Yes yes I know I’m three years late to the party with this one. Missed it at the cinemas, was going to watch it on Netflix at my Mum’s for ages before it was taken off, so I finally rented it at my local DVD place. In a nutshell, I thought it was the strongest Marvel movie I’ve seen by a long margin and the first one I could say I loved since the first Iron Man. If you take out all the superheroing stuff, at the heart it’s a gripping political thriller/1970s-esque spy movie tackling themes of national security vs personal freedom, a debate which is rather timely in the world we live in now.

I haven’t seen the first Captain America movie, but The Winter Soldier helpfully summarises its events for the newbies like myself. Steve Rogers (Chris Evans) is busy adjusting to the life in the 21st century after spending most of the 20th century asleep, concentrating on workouts and special missions, but no dating just yet. Though he can’t see a life outside of S.H.I.E.L.D., he becomes increasingly uncomfortable with the amount of secrecy and lies going on in the organization, despite the assurances of boss Nick Fury (Samuel L. Jackson) that such compartmentalization is for the best. However, when Fury himself is locked out of some top-secret files just before the launch of a new defense project that would give S.H.I.E.L.D. the ability to wipe out potential threats with a push of a button, it becomes clear that something rotten is going on. Who is up to the task of cleaning out the poison?

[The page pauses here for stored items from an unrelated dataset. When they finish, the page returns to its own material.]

Lemma pooled_length events :
  (length (pooled up k events) ≤ length (fan_out up k events).1)%nat.
Proof.
  unfold pooled. destruct (fan_out up k events) as [items scores].
  rewrite length_zip_with. simpl. lia.
Qed.
End OnlineMore.

Section RankingMore.
Implicit Types (p q : Z * Q) (l : list (Z * Q)).

(** The head of the ranking has a greatest score, and is the first pair of
    the pool that carries it. *)
Lemma sorted_by_score_desc_head l :
  l ≠ [] →
  ∃ p rest, sorted_by_score_desc l = p :: rest
            ∧ p ∈ l
            ∧ (∀ q, q ∈ l → (q.2 <= p.2)%Q)
            ∧ head (with_score p.2 l) = Some p.
Proof.
  intros Hl.
  destruct (sorted_by_score_desc l) as [|p rest] eqn:Hsorted.
  { destruct Hl. apply Permutation_nil_r. rewrite <- Hsorted.
    symmetry. apply sorted_by_score_desc_perm. }
  exists p, rest. split; [done|].
  pose proof (sorted_by_score_desc_perm l) as Hperm.
  pose proof (sorted_by_score_desc_sorted l) as Hdesc.
  pose proof (sorted_by_score_desc_stable p.2 l) as Hstable.
  rewrite Hsorted in Hperm, Hdesc, Hstable.
  split; [|split].
  - rewrite <- Hperm. apply list_elem_of_here.
  - intros q Hq. rewrite <- Hperm in Hq.
    apply elem_of_cons in Hq as [->|Hq]; [apply Qle_refl|].
    apply StronglySorted_inv in Hdesc as [_ Hall].
    rewrite Forall_forall in Hall. by apply Hall.
  - rewrite <- Hstable. unfold with_score. simpl.
    replace (Qeq_bool p.2 p.2) with true; [done|].
    symmetry. apply Qeq_bool_iff. reflexivity.
Qed.
End RankingMore.

(** X13.  When the history call raises, answers with a status other than 200
    or with an unreadable body, or carries no track, the online endpoint
    returns the empty list whatever the features service would say, and the
    blended endpoint returns the offline list, deduplicated and cut by
    [[:k]]. *)
Theorem history_outage_falls_back_to_offline
    recs up user_id (k : Z) (recs_offline : list Z) :
  history_failed_or_empty (post_history up user_id 3) = true →
  (recommendations_offline recs user_id k).2 = Ok recs_offline →
  recommendations_online up user_id k = Ok []
  ∧ (recommendations recs up user_id k).2 = Ok (slice_to (dedup_ids recs_offline) k).
Proof.
  intros Hfailed Hoff.
  assert (history_events up user_id = []) as Hevents.
  { unfold history_failed_or_empty in Hfailed. unfold history_events.
    destruct (post_history up user_id 3) as [resp|e]; [|done].
    destruct (decide (status_code resp ≠ 200)); [done|].
    destruct (json resp); [|done]. by apply bool_decide_eq_true in Hfailed. }
  assert (online_recs up user_id k = []) as Honline.
  { unfold online_recs. by rewrite Hevents. }
  split.
  - by rewrite recommendations_online_eq, Honline.
  - by rewrite recommendations_eq, Hoff, Honline, interleaved_nil_r.
Qed.

Lemma history_outage_falls_back_to_offline_witness :
  history_failed_or_empty (post_history dead_upstream 2 3) = true
  ∧ (recommendations_offline rec_store 2 2).2 = Ok [100; 101]
  ∧ recommendations_online dead_upstream 2 2 = Ok []
  ∧ (recommendations rec_store dead_upstream 2 2).2 =
      Ok (slice_to (dedup_ids [100; 101]) 2).
Proof.
  split; [reflexivity|]. split; [reflexivity|].
  apply (history_outage_falls_back_to_offline rec_store dead_upstream 2 2 [100; 101]);
    reflexivity.
Defined.

(** X14.  A similarity call that raises, answers with a status other than 200
    or with an unreadable body is skipped without a trace: the pool, and so
    the online list, is the one the remaining history tracks alone would
    give. *)
Theorem failed_similarity_calls_are_skipped up (k : Z) (events : list Z) :
  let usable :=
    filter (λ t, similar_failed (post_similar_items up t k) = false) events in
  pooled up k events = pooled up k usable
  ∧ dedup_ids ((sorted_by_score_desc (pooled up k events)).*1) =
    dedup_ids ((sorted_by_score_desc (pooled up k usable)).*1).
Proof.
  assert (pooled up k events =
          pooled up k (filter (λ t, similar_failed (post_similar_items up t k) = false)
                         events)) as Hpool.
  { unfold pooled. by rewrite <- fan_out_skip_failed. }
  simpl. split; [done|]. by rewrite <- Hpool.
Qed.

(** X15.  The online list has no repeated identifier, and each of its entries
    was listed under ["item_id_2"] by a response with status 200 and a
    readable body to the similarity call made for a track of the user's
    history. *)
Theorem online_recs_provenance up (user_id k : Z) :
  ∃ r, recommendations_online up user_id k = Ok r
       ∧ NoDup r
       ∧ ∀ x, x ∈ r →
           ∃ t resp j,
             t ∈ history_events up user_id
             ∧ post_similar_items up t k = Ok resp
             ∧ status_code resp = 200 ∧ json resp = Ok j
             ∧ x ∈ get_or_empty (item_id_2 j).
Proof.
  rewrite recommendations_online_eq. eexists; split; [done|].
  split; [apply NoDup_dedup_ids|].
  intros x Hx. unfold online_recs in Hx. rewrite elem_of_dedup_ids in Hx.
  apply list_elem_of_fmap in Hx as (p & -> & Hp).
  rewrite sorted_by_score_desc_perm in Hp.
  apply pooled_elem_of, fan_out_elem_of in Hp as (t & Ht & Hx).
  apply similar_items_step_elem_of in Hx as (resp & j & ? & ? & ? & ?).
  by exists t, resp, j.
Qed.

(** X16.  The online list is bounded by what the features service sends, not
    by [k] itself: if no history track gets more than [n] candidates, the list
    has at most [n] entries for each track of the history. *)
Theorem online_recs_length up (user_id k : Z) (n : nat) :
  (∀ t, t ∈ history_events up user_id →
        (length (similar_items_step up k ([], []) t).1 ≤ n)%nat) →
  ∃ r, recommendations_online up user_id k = Ok r
       ∧ (length r ≤ length (history_events up user_id) * n)%nat.
Proof.
  intros Hn. rewrite recommendations_online_eq. eexists; split; [done|].
  unfold online_recs.
  pose proof (length_dedup_ids
    ((sorted_by_score_desc (pooled up k (history_events up user_id))).*1)) as Hdedup.
  rewrite length_fmap in Hdedup.
  pose proof (Permutation_length
    (sorted_by_score_desc_perm (pooled up k (history_events up user_id)))).
  pose proof (pooled_length up k (history_events up user_id)).
  pose proof (fan_out_length up k (history_events up user_id) n Hn).
  lia.
Qed.

Lemma online_recs_length_witness :
  (∀ t, t ∈ history_events two_track_upstream 7 →
        (length (similar_items_step two_track_upstream 1 ([], []) t).1 ≤ 1)%nat)
  ∧ ∃ r, recommendations_online two_track_upstream 7 1 = Ok r
         ∧ (length r ≤ length (history_events two_track_upstream 7) * 1)%nat.
Proof.
  assert (∀ t, t ∈ history_events two_track_upstream 7 →
            (length (similar_items_step two_track_upstream 1 ([], []) t).1 ≤ 1)%nat)
    as Hn.
  { intros t Ht. change (history_events two_track_upstream 7) with [1; 2] in Ht.
    apply list_elem_of_In in Ht. simpl in Ht.
    destruct Ht as [<-|[<-|[]]]; vm_compute; lia. }
  split; [exact Hn|]. apply (online_recs_length two_track_upstream 7 1 1 Hn).
Defined.

(** X17.  When the pool is not empty, the first online recommendation is the
    candidate of a pair with the greatest score of the pool, and among the
    pairs with that score the one pooled first. *)
Theorem online_top_is_best up (user_id k : Z) :
  pooled up k (history_events up user_id) ≠ [] →
  ∃ p r,
    recommendations_online up user_id k = Ok (p.1 :: r)
    ∧ p ∈ pooled up k (history_events up user_id)
    ∧ (∀ q, q ∈ pooled up k (history_events up user_id) → (q.2 <= p.2)%Q)
    ∧ head (with_score p.2 (pooled up k (history_events up user_id))) = Some p.
Proof.
  intros Hpool.
  destruct (sorted_by_score_desc_head _ Hpool) as (p & rest & Hsorted & Hp & Hmax & Hfirst).
  exists p, (dedup_ids_from {[ p.1 ]} (rest.*1)).
  split; [|done].
  rewrite recommendations_online_eq. unfold online_recs. rewrite Hsorted.
  rewrite fmap_cons. by rewrite dedup_ids_cons.
Qed.

Lemma online_top_is_best_witness :
  pooled ties_upstream 10 (history_events ties_upstream 7) ≠ []
  ∧ ∃ p r,
      recommendations_online ties_upstream 7 10 = Ok (p.1 :: r)
      ∧ p ∈ pooled ties_upstream 10 (history_events ties_upstream 7)
      ∧ (∀ q, q ∈ pooled ties_upstream 10 (history_events ties_upstream 7) →
              (q.2 <= p.2)%Q)
      ∧ head (with_score p.2 (pooled ties_upstream 10 (history_events ties_upstream 7)))
        = Some p.
Proof.
  assert (pooled ties_upstream 10 (history_events ties_upstream 7) ≠ []) as Hpool.
  { vm_compute. discriminate. }
  split; [exact Hpool|]. apply (online_top_is_best ties_upstream 7 10 Hpool).
Defined.

(** ** The lookup services *)

Section Services.
Implicit Types (history : HistoryService.History)
  (sim_items : FeaturesService.SimilarItems) (user_id item_id k : Z).

(** The answer of [History.get], by cases on the user's rows. *)
Lemma History_get_answer history user_id k :
  (HistoryService.get history user_id k).2 =
    match HistoryService._history history with
    | Some table =>
        match filter (λ r, idx r = user_id) table with
        | [] | [_] => HistoryService.Answer [] []
        | rows =>
            HistoryService.Answer (track_id <$> slice_to rows k)
                                  (track_seq <$> slice_to rows k)
        end
    | None => HistoryService.Answer [] []
    end.
Proof.
  unfold HistoryService.get, HistoryService.get_body, Pandas.loc, Pandas.head.
  simpl. destruct (HistoryService._history history) as [table|]; [|done].
  by destruct (filter (λ r, idx r = user_id) table) as [|r1 [|r2 rows]].
Qed.

Lemma SimilarItems_get_answer sim_items item_id k :
  (FeaturesService.get sim_items item_id k).2 =
    match FeaturesService._similar_items sim_items with
    | Some table =>
        match filter (λ r, FeaturesService.item_id_1 r = item_id) table with
        | [] | [_] => FeaturesService.Answer [] []
        | rows =>
            FeaturesService.Answer
              (FeaturesService.item_id_2 <$> slice_to rows k)
              (FeaturesService.track_seq <$> slice_to rows k)
        end
    | None => FeaturesService.Answer [] []
    end.
Proof.
  unfold FeaturesService.get, FeaturesService.get_body, Pandas.loc, Pandas.head.
  simpl. destruct (FeaturesService._similar_items sim_items) as [table|]; [|done].
  by destruct (filter (λ r, FeaturesService.item_id_1 r = item_id) table)
    as [|r1 [|r2 rows]].
Qed.

Lemma slice_to_sublist {A : Type} (xs : list A) k : slice_to xs k `sublist_of` xs.
Proof. destruct (slice_to_prefix xs k) as [n ->]. apply sublist_take. Qed.

Lemma SimilarItems_get_aligned sim_items item_id k :
  length (FeaturesService.a_item_id_2 (FeaturesService.get sim_items item_id k).2) =
  length (FeaturesService.a_track_seq (FeaturesService.get sim_items item_id k).2).
Proof.
  rewrite SimilarItems_get_answer.
  destruct (FeaturesService._similar_items sim_items) as [table|]; [|done].
  destruct (filter _ table) as [|r1 [|r2 rows]]; try done.
  cbn [FeaturesService.a_item_id_2 FeaturesService.a_track_seq].
  by rewrite !length_fmap.
Qed.

Lemma SimilarItems_get_length sim_items item_id k :
  0 ≤ k →
  (length (FeaturesService.a_item_id_2 (FeaturesService.get sim_items item_id k).2)
   ≤ Z.to_nat k)%nat.
Proof.
  intros Hk. rewrite SimilarItems_get_answer.
  destruct (FeaturesService._similar_items sim_items) as [table|]; [|simpl; lia].
  destruct (filter _ table) as [|r1 [|r2 rows]]; try (simpl; lia).
  cbn [FeaturesService.a_item_id_2]. rewrite length_fmap.
  by apply slice_to_length.
Qed.

Lemma History_get_length history user_id k :
  0 ≤ k →
  (length (HistoryService.a_track_id (HistoryService.get history user_id k).2)
   ≤ Z.to_nat k)%nat.
Proof.
  intros Hk. rewrite History_get_answer.
  destruct (HistoryService._history history) as [table|]; [|simpl; lia].
  destruct (filter _ table) as [|r1 [|r2 rows]]; try (simpl; lia).
  cbn [HistoryService.a_track_id]. rewrite length_fmap.
  by apply slice_to_length.
Qed.

(** What the recommendations service reads from the two running services. *)
Lemma running_history_events history sim_items user_id :
  history_events (running_upstream history sim_items) user_id =
    HistoryService.a_track_id (HistoryService.get history user_id 3).2.
Proof.
  unfold history_events, running_upstream, HistoryService.get_history. simpl.
  by destruct (HistoryService.get history user_id 3).
Qed.

Lemma running_similar_items_step history sim_items k item_id :
  similar_items_step (running_upstream history sim_items) k ([], []) item_id =
    (FeaturesService.a_item_id_2 (FeaturesService.get sim_items item_id k).2,
     FeaturesService.a_track_seq (FeaturesService.get sim_items item_id k).2).
Proof.
  unfold similar_items_step, running_upstream, FeaturesService.similar_items.
  simpl. by destruct (FeaturesService.get sim_items item_id k).
Qed.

The movie does lean heavily on the usual spy movie tropes, such as the hero on the run from his own organization, but there are also surprises, brutal and grounded fight choreography, terrific action sequences full of nifty little details, and some compelling emotional drama too (I won’t spoil what it is but suffice to say it’s of the variety that’s pretty much guaranteed to move me). Even when it gets to the obligatory big-scale Marvel third act where things go kaboom, it never feels like it’s something the filmmakers shoved in just because every superhero movie needs a big action-driven finale.

Captain himself is an interesting aberration in today’s comic book movies where heroes are supposed to be flawed or anti-heroic and even Superman can’t just be an earnest corny Superman any more. But his staunch old-fashioned decency is what makes Captain America so endearing, plus the perfect casting of Evans who practically radiates all-American wholesomeness (and is nice to look at, I won’t lie). It helps that he gets to have lively interactions with the supporting characters like Black Widow (Scarlett Johansson) and Falcon (Anthony Mackie), who make the most out of their screen time. The addition of Robert Redford to the cast as the shady figurehead Alexander Pierce lends the movie a seriously classy touch and he underplays the role nicely.

The only thing that truly sucks in this movie is the Winter Soldier’s Russian, which is pretty bad but oh well I’m used to my native language getting mangled by non-Russian speakers. The Marvel quipping is not done to the obnoxious degree, thank god, though I could have done without a couple of one-liners. There was also one gratuitous lingering shot of Black Widow’s derriere that made me roll my eyes. But really, this movie is awesome. If only all Marvel films were as good.